__Task goal__. Search the entries below for "emit". Report each line where it occurs.

__Data for this exercise__.
──────────────────────────────

Lemma run_createProduct (dto : gmap string JsValue) (w : World) :
  store w !! next_oid w = None ->
  exists w',
    Service.createProduct dto w
    = (w', inr {| _id := next_oid w; fields := in_schema dto |})
    /\ store w' = <[next_oid w := in_schema dto]> (store w)
    /\ trace w' = (trace w ++ [Persistence (Save (next_oid w))])%list.
Proof.
  intros Hs. unfold Service.createProduct. run_M.
  cbn [emit store]. rewrite Hs. eexists. split; [reflexivity|].
  split; reflexivity.
Qed.

(** The validation pipe lets a body through unchanged, or throws without
    touching the world. *)
Lemma run_ValidationPipe cls (body : gmap string JsValue) (w : World) :
  ValidationPipe cls body w
  = match validateSync cls body with
    | [] => (w, inr body)
    | errors =>
        (w, inl (BadRequestException
                   (concat (map (fun e => map snd (constraints e)) errors))))
    end.
Proof.
  unfold ValidationPipe. rewrite plainToInstance_plain.
  destruct (validateSync cls body); reflexivity.
Qed.

(** C5. The DTO of the source file has no lower bound on the price: a body
    with price -1 passes the validation pipe, the document is saved and the
    answer is 201. The DTO as the README documents it (with [@Min(0)])
    refuses the same body. *)
Theorem create_accepts_a_negative_price :
  let r := respond 201 (Controller.createProduct negative_price) empty_world in
  validateSync CreateProductDto negative_price = []
  /\ status r.2 = 201
  /\ json r.2
     = Json (MessageProduct "Product created successfully"
               {| _id := "abcdefghijkl"; fields := negative_price |})
  /\ store r.1 = {[ "abcdefghijkl" := negative_price ]}
  /\ trace r.1 = [Persistence (Save "abcdefghijkl")]
  /\ map property (validateSync CreateProductDto_README negative_price) = ["price"].
Proof. cbv zeta. repeat apply conj; vm_compute; reflexivity. Qed.

(** C6. For get, update and delete by id: a malformed id is answered 400
    and the world is unchanged (no persistence call); a valid id for which
    the store holds no record is answered 404 after the one lookup (for
    update, when the body passes validation); and
    [GET /products/not-a-valid-id] is answered 400. *)
Theorem malformed_id_is_400_and_missing_record_is_404
    (id : string) (dto : gmap string JsValue) (w : World) :
  (ObjectId.isValid id = false ->
     respond 200 (Controller.getProductById id) w = (w, invalid_id)
     /\ respond 200 (Controller.deleteProduct id) w = (w, invalid_id)
     /\ exists r, respond 200 (Controller.updateProductById id dto) w = (w, r)
                  /\ status r = 400)
  /\ (ObjectId.isValid id = true -> stored w id = None ->
      respond 200 (Controller.getProductById id) w
      = (emit (Persistence (FindById id)) w, not_found)
      /\ respond 200 (Controller.deleteProduct id) w
         = (emit (Persistence (FindByIdAndDelete id)) w, not_found)
      /\ (validateSync UpdateProductDto dto = [] ->
          respond 200 (Controller.updateProductById id dto) w
          = (emit (Persistence (FindByIdAndUpdate id)) w, not_found)))
  /\ (forall others hs b,
        products_routes others
          {| method := "GET"; originalUrl := "/products/not-a-valid-id";
             headers := hs; body := b |} w
        = (w, invalid_id)).
Proof.
  split; [|split].
  - intros Hbad. split; [|split].
    + unfold Controller.getProductById. rewrite Hbad. reflexivity.
    + unfold Controller.deleteProduct. rewrite Hbad. reflexivity.
    + unfold Controller.updateProductById, respond. run_M.
      rewrite run_ValidationPipe.
      destruct (validateSync UpdateProductDto dto).
      * rewrite Hbad. eexists. split; reflexivity.
      * eexists. split; reflexivity.
  - intros Hok Hnone.
    destruct (cast_of_valid id Hok) as [oid Hc].
    unfold stored in Hnone. rewrite Hc in Hnone. cbn in Hnone.
    split; [|split].
    + unfold Controller.getProductById, respond. rewrite Hok. cbn [negb]. run_M.
      rewrite (run_getProductById id oid w Hc), Hnone. reflexivity.
    + unfold Controller.deleteProduct, respond. rewrite Hok. cbn [negb]. run_M.
      rewrite (run_deleteProduct_missing id oid w Hc Hnone). reflexivity.
    + intros Hdto. unfold Controller.updateProductById, respond. run_M.
      rewrite run_ValidationPipe, Hdto. rewrite Hok. cbn [negb].
      rewrite (run_updateProduct_missing id oid dto w Hc Hnone). reflexivity.
  - intros others hs b. reflexivity.
Qed.

Lemma malformed_id_is_400_and_missing_record_is_404_witness :
  respond 200 (Controller.getProductById "not-a-valid-id") empty_world
  = (empty_world, invalid_id)
  /\ respond 200 (Controller.getProductById "65f0a1b2c3d4e5f6a7b8c9d0") empty_world
     = (emit (Persistence (FindById "65f0a1b2c3d4e5f6a7b8c9d0")) empty_world, not_found).
Proof.
  split.
  - refine (proj1 (proj1 (malformed_id_is_400_and_missing_record_is_404
              "not-a-valid-id" ∅ empty_world) _)).
    reflexivity.
  - refine (proj1 (proj1 (proj2 (malformed_id_is_400_and_missing_record_is_404
              "65f0a1b2c3d4e5f6a7b8c9d0" ∅ empty_world)) _ _));
      reflexivity.
Defined.

Lemma laptop_valid :
  validateSync CreateProductDto laptop = [] /\ in_schema laptop = laptop.
Proof. split; vm_compute; reflexivity. Qed.

(** C7. Creating the laptop payload answers 201 with a record that has the
    drawn identifier and the four fields of the payload; fetching by the
    hexadecimal form of that identifier answers 200 with the same record
    and leaves the store as it was. The drawn identifier is 12 bytes and
    not yet in the collection. *)
Theorem create_then_get_returns_the_created_record (w : World) :
  String.length (next_oid w) = 12 ->
  store w !! next_oid w = None ->
  exists w1 w2 product,
    respond 201 (Controller.createProduct laptop) w
    = (w1, {| status := 201;
              json := Json (MessageProduct "Product created successfully" product) |})
    /\ _id product = next_oid w
    /\ fields product = laptop
    /\ respond 200 (Controller.getProductById (ObjectId.toHexString (_id product))) w1
       = (w2, {| status := 200;
                 json := Json (MessageProduct "Product retrieved successfully" product) |})
    /\ store w2 = store w1.
Proof.
  intros Hlen Hfresh.
  destruct laptop_valid as [Hvalid Hkeep].
  destruct (run_createProduct laptop w Hfresh) as (w1 & Hrun & Hstore & _).
  rewrite Hkeep in Hrun, Hstore.
  destruct (toHexString_valid (next_oid w) Hlen) as [Hok Hc].
  exists w1, (emit (Persistence (FindById (ObjectId.toHexString (next_oid w)))) w1),
    {| _id := next_oid w; fields := laptop |}.
  split; [|split; [reflexivity|split; [reflexivity|split; [|reflexivity]]]].
  - unfold Controller.createProduct, respond. run_M.
    rewrite run_ValidationPipe, Hvalid, Hrun. reflexivity.
  - cbn [_id]. unfold Controller.getProductById, respond. rewrite Hok. cbn [negb]. run_M.
    rewrite (run_getProductById _ _ w1 Hc), Hstore, lookup_insert_eq.
    reflexivity.
Qed.

Lemma create_then_get_returns_the_created_record_witness :
  exists w1 w2 product,
    respond 201 (Controller.createProduct laptop) empty_world
    = (w1, {| status := 201;
              json := Json (MessageProduct "Product created successfully" product) |})
    /\ _id product = "abcdefghijkl"
    /\ fields product = laptop
    /\ respond 200 (Controller.getProductById (ObjectId.toHexString (_id product))) w1
       = (w2, {| status := 200;
                 json := Json (MessageProduct "Product retrieved successfully" product) |})
    /\ store w2 = store w1.
Proof.
  refine (create_then_get_returns_the_created_record empty_world _ _); reflexivity.
Defined.

Lemma price_only_valid :
  validateSync UpdateProductDto price_only = []
  /\ in_schema price_only = price_only.
Proof. split; vm_compute; reflexivity. Qed.

(** C8. Updating an existing product with the body [{ price: 899.99 }]
    answers 200 with the updated record; in the store the record's price is
    899.99, every other field of the record (name, description, category
    among them) is what it was, and every other record is untouched. *)
Theorem price_only_update_changes_only_the_price
    (id : string) (f : gmap string JsValue) (w : World) :
  stored w id = Some f ->
  exists w' oid f',
    ObjectId.cast id = Some oid
    /\ respond 200 (Controller.updateProductById id price_only) w
       = (w', {| status := 200;
                 json := Json (MessageProduct "Product successfully updated"
                                 {| _id := oid; fields := f' |}) |})
    /\ store w' !! oid = Some f'
    /\ f' !! "price" = Some (JNumber (89999 # 100))
    /\ (forall k, k <> "price" -> f' !! k = f !! k)
    /\ (forall o, o <> oid -> store w' !! o = store w !! o).
Proof.
  unfold stored. intros Hst.
  destruct (ObjectId.cast id) as [oid|] eqn:Hc; [|discriminate].
  cbn in Hst.
  destruct price_only_valid as [Hvalid Hkeep].
  pose proof (run_updateProduct_found id oid price_only f w Hc Hst) as Hrun.
  rewrite Hkeep in Hrun.
  eexists _, oid, (price_only ∪ f).
  split; [reflexivity|]. split.
  - unfold Controller.updateProductById, respond. run_M.
    rewrite run_ValidationPipe, Hvalid, (cast_Some_valid id oid Hc).
    cbn [negb]. rewrite Hrun. reflexivity.
  - cbn [set_store store emit]. split; [apply lookup_insert_eq|].
    split; [apply lookup_union_Some_l; reflexivity|].
    split.
    + intros k Hk. apply lookup_union_r.
      unfold price_only. apply lookup_singleton_ne. congruence.
    + intros o Ho. apply lookup_insert_ne. congruence.
Qed.

Lemma price_only_update_changes_only_the_price_witness :
  exists w' oid f',
    ObjectId.cast "6162636465666768696a6b6c" = Some oid
    /\ respond 200 (Controller.updateProductById "6162636465666768696a6b6c" price_only)
         world_with_laptop
       = (w', {| status := 200;
                 json := Json (MessageProduct "Product successfully updated"
                                 {| _id := oid; fields := f' |}) |})
    /\ store w' !! oid = Some f'
    /\ f' !! "price" = Some (JNumber (89999 # 100))
    /\ (forall k, k <> "price" -> f' !! k = laptop !! k)
    /\ (forall o, o <> oid -> store w' !! o = store world_with_laptop !! o).
Proof.
  refine (price_only_update_changes_only_the_price
            "6162636465666768696a6b6c" laptop world_with_laptop _).
  reflexivity.
Defined.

──────────────────────────────

__Result__.
  cbn [emit store]. rewrite Hs. eexists. split; [reflexivity|].
      = (emit (Persistence (FindById id)) w, not_found)
         = (emit (Persistence (FindByIdAndDelete id)) w, not_found)
          = (emit (Persistence (FindByIdAndUpdate id)) w, not_found)))
     = (emit (Persistence (FindById "65f0a1b2c3d4e5f6a7b8c9d0")) empty_world, not_found).
  exists w1, (emit (Persistence (FindById (ObjectId.toHexString (next_oid w)))) w1),
  - cbn [set_store store emit]. split; [apply lookup_insert_eq|].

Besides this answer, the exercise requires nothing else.